(** The state cells the list fetcher reads and writes. *)
Record View : Type := mkView {
  teams : list HackathonTeam;
  page : Z;
  loading : bool;
  hasMore : bool;
  filters : Filters
}.

Definition initialFilters : Filters :=
  {| search := ""; track := ""; eliminated := ""; overallScore := 0;
     order := "latest" |}.

(** The [useState] initial values. *)
Definition initialView : View :=
  {| teams := []; page := 0; loading := true; hasMore := true;
     filters := initialFilters |}.

Definition setTeams (l : list HackathonTeam) (v : View) : View :=
  {| teams := l; page := page v; loading := loading v;
     hasMore := hasMore v; filters := filters v |}.
Definition setPage (p : Z) (v : View) : View :=
  {| teams := teams v; page := p; loading := loading v;
     hasMore := hasMore v; filters := filters v |}.
Definition setLoading (b : bool) (v : View) : View :=
  {| teams := teams v; page := page v; loading := b;
     hasMore := hasMore v; filters := filters v |}.
Definition setHasMore (b : bool) (v : View) : View :=
  {| teams := teams v; page := page v; loading := loading v;
     hasMore := b; filters := filters v |}.
Definition setFilters (f : Filters) (v : View) : View :=
  {| teams := teams v; page := page v; loading := loading v;
     hasMore := hasMore v; filters := f |}.

(** Values imported from modules that are not part of the page:
    [ORG_URL] of [config/routes], [SERVER_ERROR] of [config/errors],
    the current hackathon of the store and [window.location.pathname]. *)
Record Config : Type := mkConfig {
  ORG_URL : string;
  SERVER_ERROR : string;
  hackathon_organizationID : string;
  hackathon_id : string;
  pathname : string
}.

(** One call of [getHandler]: the URL, the abort signal handed over (the
    identity of its controller) and, for the part of [fetchTeams] that
    runs after the [await], the argument [initialPage] and the render
    snapshot the call closed over. *)
Record Request : Type := mkRequest {
  req_url : string;
  req_signal : option nat;
  req_initialPage : option Z;
  req_snap : View
}.

Section Page.

Variable cfg : Config.

(** [initialPage ? initialPage : page] *)
Definition requestedPage (snap : View) (initialPage : option Z) : Z :=
  if Js.truthy_num initialPage then default 0 initialPage else page snap.

(** The template literal of [fetchTeams]. *)
Definition fetchTeams_url (snap : View) (initialPage : option Z) : string :=
  let f := filters snap in
  ORG_URL cfg +:+ "/" +:+ hackathon_organizationID cfg +:+ "/hackathons/"
    +:+ hackathon_id cfg +:+ "/teams?page="
    +:+ Js.show (requestedPage snap initialPage)
    +:+ "&limit=" +:+ Js.show 20
    +:+ "&search=" +:+ search f
    +:+ (if bool_decide (track f ≠ "") && bool_decide (track f ≠ "none")
         then "&track_id=" +:+ track f else "")
    +:+ (if bool_decide (overallScore f ≠ 0)
         then "&overall_score=" +:+ Js.show (overallScore f) else "")
    +:+ (if bool_decide (eliminated f ≠ "")
            && bool_decide (eliminated f ≠ "none")
         then "&is_eliminated="
                +:+ (if bool_decide (eliminated f = "eliminated")
                     then "true" else "false")
         else "")
    +:+ "&order=" +:+ order f.
Lemma well_formed_cons text name text' rest :
  well_formed text ((name, text') :: rest) = true
  ↔ free_of "%" text = true ∧ free_of "%" name = true ∧ well_formed text' rest = true.
Proof.
  unfold well_formed. simpl. rewrite !andb_true_iff. tauto.
Qed.

Lemma well_formed_text text tokens :
  well_formed text tokens = true → free_of "%" text = true.
Proof. unfold well_formed. rewrite andb_true_iff. tauto. Qed.

Lemma well_formed_lead (x text : string) tokens :
  free_of "%" x = true → well_formed text tokens = true →
  well_formed (x +:+ text) tokens = true.
Proof.
  unfold well_formed. rewrite !andb_true_iff, free_of_app, andb_true_iff. tauto.
Qed.

Section OnePass.

Variable lookup : list (string * string).
Variables (p value : string).
Hypothesis p_name : free_of "%" p = true.
Hypothesis value_plain : free_of "$" value = true.
Hypothesis value_text : free_of "%" value = true.
Hypothesis value_of_p : value_of lookup p = value.

Lemma starts_with_gap text rest :
  well_formed text rest = true →
  Forall (λ gap, gap ≠ p) (between lookup text rest) →
  JS.starts_with (p +:+ "%") (render text rest) = false.
Proof.
  intros Hwf Hgap. destruct rest as [|[name text'] rest].
  - simpl. apply starts_with_name_open. by apply well_formed_text in Hwf.
  - simpl. rewrite token_app.
    rewrite starts_with_name by (done || by apply well_formed_text in Hwf).
    apply bool_decide_eq_false_2. apply Forall_inv in Hgap. congruence.
Qed.

(** The global replacement of one placeholder carries out the pass. *)
Lemma replaceAll_pass text tokens :
  well_formed text tokens = true →
  Forall (λ gap, gap ≠ p) (gaps lookup tokens) →
  JS.replaceAll (token p) value (render text tokens)
  = render (pass p value text tokens).1 (pass p value text tokens).2.
Proof.
  revert text. induction tokens as [|[name text'] rest IH]; intros text Hwf Hgaps.
  - simpl. rewrite <- (str_app_nil_r text) at 1.
    rewrite replaceAll_text by (done || by apply well_formed_text in Hwf).
    apply str_app_nil_r.
  - apply well_formed_cons in Hwf as (Htext & Hname & Hwf).
    simpl in Hgaps. apply Forall_app in Hgaps as [Hgap Hgaps].
    simpl. rewrite replaceAll_text by done.
    case_bool_decide as Hp.
    + subst name. rewrite replaceAll_token by done.
      rewrite IH by done.
      rewrite pass_lead, pass_lead. simpl.
      by rewrite render_lead, render_lead.
    + simpl. f_equal. rewrite !token_app.
      rewrite replaceAll_percent.
      2:{ done. }
      2:{ rewrite starts_with_name by done. apply bool_decide_eq_false_2. congruence. }
      f_equal. rewrite replaceAll_text by done. f_equal.
      rewrite replaceAll_percent by (done || by apply starts_with_gap).
      f_equal. by apply IH.
Qed.

Lemma pass_well_formed text tokens :
  well_formed text tokens = true →
  well_formed (pass p value text tokens).1 (pass p value text tokens).2 = true.
Proof.
  revert text. induction tokens as [|[name text'] rest IH]; intros text Hwf; [done|].
  apply well_formed_cons in Hwf as (Htext & Hname & Hwf). simpl.
  case_bool_decide.
  - rewrite pass_lead, pass_lead. simpl.
    apply well_formed_lead; [done|]. apply well_formed_lead; [done|]. by apply IH.
  - simpl. apply well_formed_cons. auto.
Qed.

Lemma pass_between text rest :
  between lookup (pass p value text rest).1 (pass p value text rest).2
  ⊆ between lookup text rest.
Proof.
  revert text. induction rest as [|[name text'] rest IH]; intros text; simpl; [done|].
  case_bool_decide as Hp.
  - subst name. rewrite value_of_p. apply list_subseteq_cons, IH.
  - simpl. apply list_subseteq_skip.
    rewrite <- !str_app_assoc, !(between_lead _ (text +:+ value_of lookup name)).
    intros gap (gap' & -> & Hgap)%list_elem_of_fmap.
    apply list_elem_of_fmap_2. by apply IH.
Qed.

Lemma pass_gaps text tokens :
  gaps lookup (pass p value text tokens).2 ⊆ gaps lookup tokens.
Proof.
  revert text. induction tokens as [|[name text'] rest IH]; intros text; simpl; [done|].
  case_bool_decide.
  - apply list_subseteq_app_r, IH.
  - simpl. intros gap [Hgap|Hgap]%elem_of_app; apply elem_of_app.
    + left. by apply pass_between.
    + right. by apply (IH text').
Qed.

Lemma pass_substituted text tokens :
  substituted lookup (pass p value text tokens).1 (pass p value text tokens).2
  = substituted lookup text tokens.
Proof.
  revert text. induction tokens as [|[name text'] rest IH]; intros text; simpl; [done|].
  case_bool_decide as Hp.
  - subst name. rewrite value_of_p, pass_lead, pass_lead. simpl.
    by rewrite !substituted_lead, IH.
  - simpl. by rewrite IH.
Qed.

Lemma pass_names text tokens :
  Forall (λ token, token.1 ≠ p ∧ token.1 ∈ tokens.*1) (pass p value text tokens).2.
Proof.
  revert text. induction tokens as [|[name text'] rest IH]; intros text; simpl; [done|].
  case_bool_decide.
  - eapply Forall_impl; [apply IH|]. simpl. intros token [? ?]. split; [done|]. by right.
  - constructor; [split; [done|by left]|].
    eapply Forall_impl; [apply IH|]. simpl. intros token [? ?]. split; [done|]. by right.
Qed.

TASK TO COMPLETE: Copy exactly the lines above, starting at the opening line and finishing at the line in which "Definition setTeams (l" occurs.

FINAL ANSWER:
(** The state cells the list fetcher reads and writes. *)
Record View : Type := mkView {
  teams : list HackathonTeam;
  page : Z;
  loading : bool;
  hasMore : bool;
  filters : Filters
}.

Definition initialFilters : Filters :=
  {| search := ""; track := ""; eliminated := ""; overallScore := 0;
     order := "latest" |}.

(** The [useState] initial values. *)
Definition initialView : View :=
  {| teams := []; page := 0; loading := true; hasMore := true;
     filters := initialFilters |}.

Definition setTeams (l : list HackathonTeam) (v : View) : View :=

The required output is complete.